**Available data:**
______________________________
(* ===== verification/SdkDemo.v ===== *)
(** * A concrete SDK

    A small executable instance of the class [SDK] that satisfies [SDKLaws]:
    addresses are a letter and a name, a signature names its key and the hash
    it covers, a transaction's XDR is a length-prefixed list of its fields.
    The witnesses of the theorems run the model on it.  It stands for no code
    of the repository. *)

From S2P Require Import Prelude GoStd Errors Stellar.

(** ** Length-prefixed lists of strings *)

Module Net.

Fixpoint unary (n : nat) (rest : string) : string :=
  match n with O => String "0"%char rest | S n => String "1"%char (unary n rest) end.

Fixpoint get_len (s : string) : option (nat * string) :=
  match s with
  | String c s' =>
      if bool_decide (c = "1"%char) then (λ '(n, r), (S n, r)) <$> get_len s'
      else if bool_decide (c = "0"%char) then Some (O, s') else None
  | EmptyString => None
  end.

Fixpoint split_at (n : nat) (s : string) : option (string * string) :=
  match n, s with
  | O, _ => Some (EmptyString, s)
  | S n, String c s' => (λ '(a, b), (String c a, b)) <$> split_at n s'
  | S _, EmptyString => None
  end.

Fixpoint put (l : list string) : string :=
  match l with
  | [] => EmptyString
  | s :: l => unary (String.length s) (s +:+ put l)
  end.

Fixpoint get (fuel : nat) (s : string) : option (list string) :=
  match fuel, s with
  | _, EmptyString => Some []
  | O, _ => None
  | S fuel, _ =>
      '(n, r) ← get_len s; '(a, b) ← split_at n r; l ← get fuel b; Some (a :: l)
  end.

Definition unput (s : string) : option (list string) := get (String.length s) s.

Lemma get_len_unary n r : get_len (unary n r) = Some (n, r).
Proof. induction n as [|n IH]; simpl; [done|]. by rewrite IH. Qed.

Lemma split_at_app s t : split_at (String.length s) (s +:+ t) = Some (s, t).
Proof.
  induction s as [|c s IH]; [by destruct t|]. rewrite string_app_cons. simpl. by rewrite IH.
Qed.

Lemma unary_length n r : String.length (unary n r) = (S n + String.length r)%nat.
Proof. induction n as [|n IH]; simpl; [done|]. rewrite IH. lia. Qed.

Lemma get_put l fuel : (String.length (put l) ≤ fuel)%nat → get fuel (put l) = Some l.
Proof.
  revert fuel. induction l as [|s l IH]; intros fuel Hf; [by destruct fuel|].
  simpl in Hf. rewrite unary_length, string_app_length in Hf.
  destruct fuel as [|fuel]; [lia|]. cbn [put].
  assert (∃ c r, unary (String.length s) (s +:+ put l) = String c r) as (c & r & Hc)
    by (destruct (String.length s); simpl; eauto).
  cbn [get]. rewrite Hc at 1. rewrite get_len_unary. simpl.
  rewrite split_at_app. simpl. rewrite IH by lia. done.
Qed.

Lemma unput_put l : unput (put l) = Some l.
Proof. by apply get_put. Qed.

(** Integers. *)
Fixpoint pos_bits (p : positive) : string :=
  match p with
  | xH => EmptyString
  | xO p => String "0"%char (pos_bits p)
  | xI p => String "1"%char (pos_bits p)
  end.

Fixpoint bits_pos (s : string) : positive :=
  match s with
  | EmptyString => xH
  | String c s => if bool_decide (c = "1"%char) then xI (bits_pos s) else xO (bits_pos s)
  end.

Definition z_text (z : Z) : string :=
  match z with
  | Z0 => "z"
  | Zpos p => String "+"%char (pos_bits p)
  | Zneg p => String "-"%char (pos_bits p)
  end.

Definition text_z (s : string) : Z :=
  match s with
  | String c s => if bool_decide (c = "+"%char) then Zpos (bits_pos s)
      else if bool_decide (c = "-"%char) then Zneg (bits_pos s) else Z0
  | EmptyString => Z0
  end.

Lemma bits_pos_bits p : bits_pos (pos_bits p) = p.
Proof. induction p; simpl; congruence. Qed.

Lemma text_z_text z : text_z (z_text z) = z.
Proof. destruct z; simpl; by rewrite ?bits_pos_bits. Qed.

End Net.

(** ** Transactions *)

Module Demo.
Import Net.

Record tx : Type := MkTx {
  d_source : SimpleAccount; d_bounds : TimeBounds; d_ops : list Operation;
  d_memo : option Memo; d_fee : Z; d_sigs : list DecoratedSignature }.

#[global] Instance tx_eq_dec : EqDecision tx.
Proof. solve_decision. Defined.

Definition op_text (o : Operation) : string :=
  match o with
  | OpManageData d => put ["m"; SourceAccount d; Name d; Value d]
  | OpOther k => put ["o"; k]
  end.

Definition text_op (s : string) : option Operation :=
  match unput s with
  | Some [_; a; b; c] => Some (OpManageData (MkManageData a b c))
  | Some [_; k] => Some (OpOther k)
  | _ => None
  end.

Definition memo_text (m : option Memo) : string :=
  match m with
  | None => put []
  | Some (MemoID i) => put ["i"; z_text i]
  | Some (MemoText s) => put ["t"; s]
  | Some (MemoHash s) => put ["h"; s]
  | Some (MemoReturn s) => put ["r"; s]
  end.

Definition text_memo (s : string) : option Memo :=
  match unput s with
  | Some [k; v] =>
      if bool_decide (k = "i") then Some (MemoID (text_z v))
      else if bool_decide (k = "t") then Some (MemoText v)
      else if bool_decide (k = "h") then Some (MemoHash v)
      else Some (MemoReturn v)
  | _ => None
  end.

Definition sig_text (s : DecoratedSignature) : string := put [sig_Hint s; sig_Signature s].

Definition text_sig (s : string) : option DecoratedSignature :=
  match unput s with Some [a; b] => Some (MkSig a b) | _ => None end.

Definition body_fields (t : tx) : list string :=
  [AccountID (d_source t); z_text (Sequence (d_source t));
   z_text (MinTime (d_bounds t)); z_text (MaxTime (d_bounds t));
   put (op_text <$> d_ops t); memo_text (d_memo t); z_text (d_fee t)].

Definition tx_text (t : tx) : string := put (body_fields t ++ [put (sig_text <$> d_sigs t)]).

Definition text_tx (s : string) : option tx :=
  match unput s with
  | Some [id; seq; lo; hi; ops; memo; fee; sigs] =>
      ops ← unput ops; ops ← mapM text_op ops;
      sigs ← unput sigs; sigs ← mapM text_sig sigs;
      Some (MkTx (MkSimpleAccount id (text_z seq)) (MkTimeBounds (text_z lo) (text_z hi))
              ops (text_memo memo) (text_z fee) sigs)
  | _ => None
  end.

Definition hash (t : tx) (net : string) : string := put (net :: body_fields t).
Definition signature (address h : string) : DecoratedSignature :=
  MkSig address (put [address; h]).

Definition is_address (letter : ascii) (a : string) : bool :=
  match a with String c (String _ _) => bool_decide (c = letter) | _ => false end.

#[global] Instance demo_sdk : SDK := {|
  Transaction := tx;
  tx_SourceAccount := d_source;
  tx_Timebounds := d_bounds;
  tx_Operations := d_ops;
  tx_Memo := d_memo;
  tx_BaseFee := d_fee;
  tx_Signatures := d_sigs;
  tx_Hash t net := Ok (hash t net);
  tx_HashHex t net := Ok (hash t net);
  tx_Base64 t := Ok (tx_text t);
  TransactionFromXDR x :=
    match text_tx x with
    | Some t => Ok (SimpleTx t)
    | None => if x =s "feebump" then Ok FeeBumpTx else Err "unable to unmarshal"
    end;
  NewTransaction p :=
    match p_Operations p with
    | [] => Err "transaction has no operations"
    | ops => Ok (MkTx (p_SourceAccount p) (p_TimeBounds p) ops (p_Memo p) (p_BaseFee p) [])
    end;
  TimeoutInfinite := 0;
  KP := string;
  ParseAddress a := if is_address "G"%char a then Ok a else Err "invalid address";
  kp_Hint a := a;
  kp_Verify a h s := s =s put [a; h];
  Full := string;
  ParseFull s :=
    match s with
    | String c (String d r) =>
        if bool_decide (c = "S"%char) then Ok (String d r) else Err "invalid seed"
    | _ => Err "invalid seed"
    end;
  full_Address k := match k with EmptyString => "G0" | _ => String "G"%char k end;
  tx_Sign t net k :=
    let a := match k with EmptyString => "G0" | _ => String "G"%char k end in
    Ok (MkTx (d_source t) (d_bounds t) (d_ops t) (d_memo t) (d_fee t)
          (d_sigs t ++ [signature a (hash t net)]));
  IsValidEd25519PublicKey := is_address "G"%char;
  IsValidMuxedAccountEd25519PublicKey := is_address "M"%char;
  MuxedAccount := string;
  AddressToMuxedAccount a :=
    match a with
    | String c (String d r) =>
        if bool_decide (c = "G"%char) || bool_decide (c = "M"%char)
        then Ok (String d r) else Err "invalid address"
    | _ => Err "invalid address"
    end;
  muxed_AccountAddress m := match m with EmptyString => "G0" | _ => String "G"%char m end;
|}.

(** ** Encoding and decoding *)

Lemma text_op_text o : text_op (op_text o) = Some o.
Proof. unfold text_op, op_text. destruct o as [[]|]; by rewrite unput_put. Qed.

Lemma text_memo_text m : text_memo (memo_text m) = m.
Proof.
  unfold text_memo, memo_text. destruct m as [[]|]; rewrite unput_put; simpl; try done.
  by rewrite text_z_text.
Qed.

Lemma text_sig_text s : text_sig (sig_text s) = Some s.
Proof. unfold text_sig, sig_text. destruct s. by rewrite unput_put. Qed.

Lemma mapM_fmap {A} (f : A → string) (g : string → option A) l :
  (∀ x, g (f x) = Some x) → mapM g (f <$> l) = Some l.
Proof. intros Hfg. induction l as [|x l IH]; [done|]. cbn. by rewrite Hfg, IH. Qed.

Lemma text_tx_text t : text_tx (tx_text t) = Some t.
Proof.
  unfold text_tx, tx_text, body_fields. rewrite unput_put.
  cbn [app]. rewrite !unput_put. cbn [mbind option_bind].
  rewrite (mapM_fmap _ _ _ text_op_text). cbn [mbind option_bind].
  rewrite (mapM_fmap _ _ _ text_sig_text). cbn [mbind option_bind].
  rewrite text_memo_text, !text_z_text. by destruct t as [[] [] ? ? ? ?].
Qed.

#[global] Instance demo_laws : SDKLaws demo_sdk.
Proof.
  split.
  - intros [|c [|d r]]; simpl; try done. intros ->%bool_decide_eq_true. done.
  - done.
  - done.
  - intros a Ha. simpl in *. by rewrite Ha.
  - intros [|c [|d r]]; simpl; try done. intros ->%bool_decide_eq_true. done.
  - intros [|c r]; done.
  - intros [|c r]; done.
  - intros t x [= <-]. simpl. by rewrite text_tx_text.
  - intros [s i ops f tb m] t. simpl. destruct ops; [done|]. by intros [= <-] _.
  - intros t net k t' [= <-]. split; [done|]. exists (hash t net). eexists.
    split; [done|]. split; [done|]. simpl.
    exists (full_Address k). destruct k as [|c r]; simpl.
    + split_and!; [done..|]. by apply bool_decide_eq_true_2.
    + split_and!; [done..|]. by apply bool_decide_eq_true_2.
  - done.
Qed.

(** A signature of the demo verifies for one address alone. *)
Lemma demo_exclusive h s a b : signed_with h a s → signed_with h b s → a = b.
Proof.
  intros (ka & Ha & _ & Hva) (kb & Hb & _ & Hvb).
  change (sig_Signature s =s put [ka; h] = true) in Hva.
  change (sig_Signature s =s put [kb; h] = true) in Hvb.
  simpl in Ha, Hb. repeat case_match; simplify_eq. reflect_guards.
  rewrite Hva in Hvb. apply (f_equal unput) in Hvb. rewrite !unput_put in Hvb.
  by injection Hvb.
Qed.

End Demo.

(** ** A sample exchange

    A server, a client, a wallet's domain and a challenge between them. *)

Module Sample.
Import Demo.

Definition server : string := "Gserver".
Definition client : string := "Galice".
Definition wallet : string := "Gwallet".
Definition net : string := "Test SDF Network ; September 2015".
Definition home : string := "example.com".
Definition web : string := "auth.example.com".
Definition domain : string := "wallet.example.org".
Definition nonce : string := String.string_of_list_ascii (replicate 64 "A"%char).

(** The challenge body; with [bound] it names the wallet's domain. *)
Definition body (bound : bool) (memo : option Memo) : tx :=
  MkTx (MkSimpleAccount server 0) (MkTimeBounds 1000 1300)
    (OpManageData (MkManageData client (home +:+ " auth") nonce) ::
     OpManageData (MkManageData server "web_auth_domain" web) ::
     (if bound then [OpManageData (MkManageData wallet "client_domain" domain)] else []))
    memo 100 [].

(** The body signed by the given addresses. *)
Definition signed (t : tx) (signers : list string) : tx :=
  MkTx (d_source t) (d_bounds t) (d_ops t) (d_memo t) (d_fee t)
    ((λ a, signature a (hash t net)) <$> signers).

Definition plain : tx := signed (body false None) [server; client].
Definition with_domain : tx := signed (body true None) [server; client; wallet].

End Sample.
______________________________
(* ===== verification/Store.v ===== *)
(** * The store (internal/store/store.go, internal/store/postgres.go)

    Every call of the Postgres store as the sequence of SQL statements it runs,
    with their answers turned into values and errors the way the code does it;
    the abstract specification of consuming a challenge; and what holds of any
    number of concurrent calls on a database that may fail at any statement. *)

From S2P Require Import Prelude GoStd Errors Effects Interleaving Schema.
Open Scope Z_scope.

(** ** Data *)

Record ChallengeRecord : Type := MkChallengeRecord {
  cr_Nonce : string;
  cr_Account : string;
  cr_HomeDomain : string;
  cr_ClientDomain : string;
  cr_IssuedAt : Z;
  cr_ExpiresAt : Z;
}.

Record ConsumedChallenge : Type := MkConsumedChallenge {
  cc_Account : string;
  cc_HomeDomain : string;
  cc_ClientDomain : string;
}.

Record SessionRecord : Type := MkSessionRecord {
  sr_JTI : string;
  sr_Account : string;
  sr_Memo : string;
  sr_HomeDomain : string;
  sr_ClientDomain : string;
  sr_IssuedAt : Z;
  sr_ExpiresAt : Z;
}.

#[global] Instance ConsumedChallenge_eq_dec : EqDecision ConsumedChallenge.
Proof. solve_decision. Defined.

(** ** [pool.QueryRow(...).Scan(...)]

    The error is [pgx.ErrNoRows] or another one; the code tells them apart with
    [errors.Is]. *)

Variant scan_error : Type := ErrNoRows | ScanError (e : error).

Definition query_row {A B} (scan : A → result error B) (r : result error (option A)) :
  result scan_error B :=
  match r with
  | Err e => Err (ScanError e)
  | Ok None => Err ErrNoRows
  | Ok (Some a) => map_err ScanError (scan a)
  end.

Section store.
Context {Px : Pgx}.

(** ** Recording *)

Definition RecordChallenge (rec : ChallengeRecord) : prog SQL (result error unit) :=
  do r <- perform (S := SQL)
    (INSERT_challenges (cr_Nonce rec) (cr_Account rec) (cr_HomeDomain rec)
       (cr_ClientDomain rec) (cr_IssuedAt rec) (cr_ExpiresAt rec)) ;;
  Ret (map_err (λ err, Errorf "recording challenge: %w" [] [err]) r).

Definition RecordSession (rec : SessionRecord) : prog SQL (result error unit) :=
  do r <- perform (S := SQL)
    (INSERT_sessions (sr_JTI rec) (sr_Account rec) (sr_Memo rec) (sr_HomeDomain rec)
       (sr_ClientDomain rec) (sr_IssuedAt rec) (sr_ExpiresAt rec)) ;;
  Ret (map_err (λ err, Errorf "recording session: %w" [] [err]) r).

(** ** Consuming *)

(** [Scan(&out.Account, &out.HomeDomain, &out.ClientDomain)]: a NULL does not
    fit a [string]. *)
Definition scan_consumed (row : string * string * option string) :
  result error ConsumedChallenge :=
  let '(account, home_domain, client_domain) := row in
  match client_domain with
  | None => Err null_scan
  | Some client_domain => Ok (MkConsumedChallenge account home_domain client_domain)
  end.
______________________________
**Aim of the task:**
All that should be written out is the stretch of lines above between the one holding "O, _ => None" and the one holding "Proof. induction n as [|n IH]; simpl; [done|]. by", inclusive, exactly as given.

**Answer for this exercise:**
  | O, _ => None
  | S fuel, _ =>
      '(n, r) ← get_len s; '(a, b) ← split_at n r; l ← get fuel b; Some (a :: l)
  end.

Definition unput (s : string) : option (list string) := get (String.length s) s.

Lemma get_len_unary n r : get_len (unary n r) = Some (n, r).
Proof. induction n as [|n IH]; simpl; [done|]. by rewrite IH. Qed.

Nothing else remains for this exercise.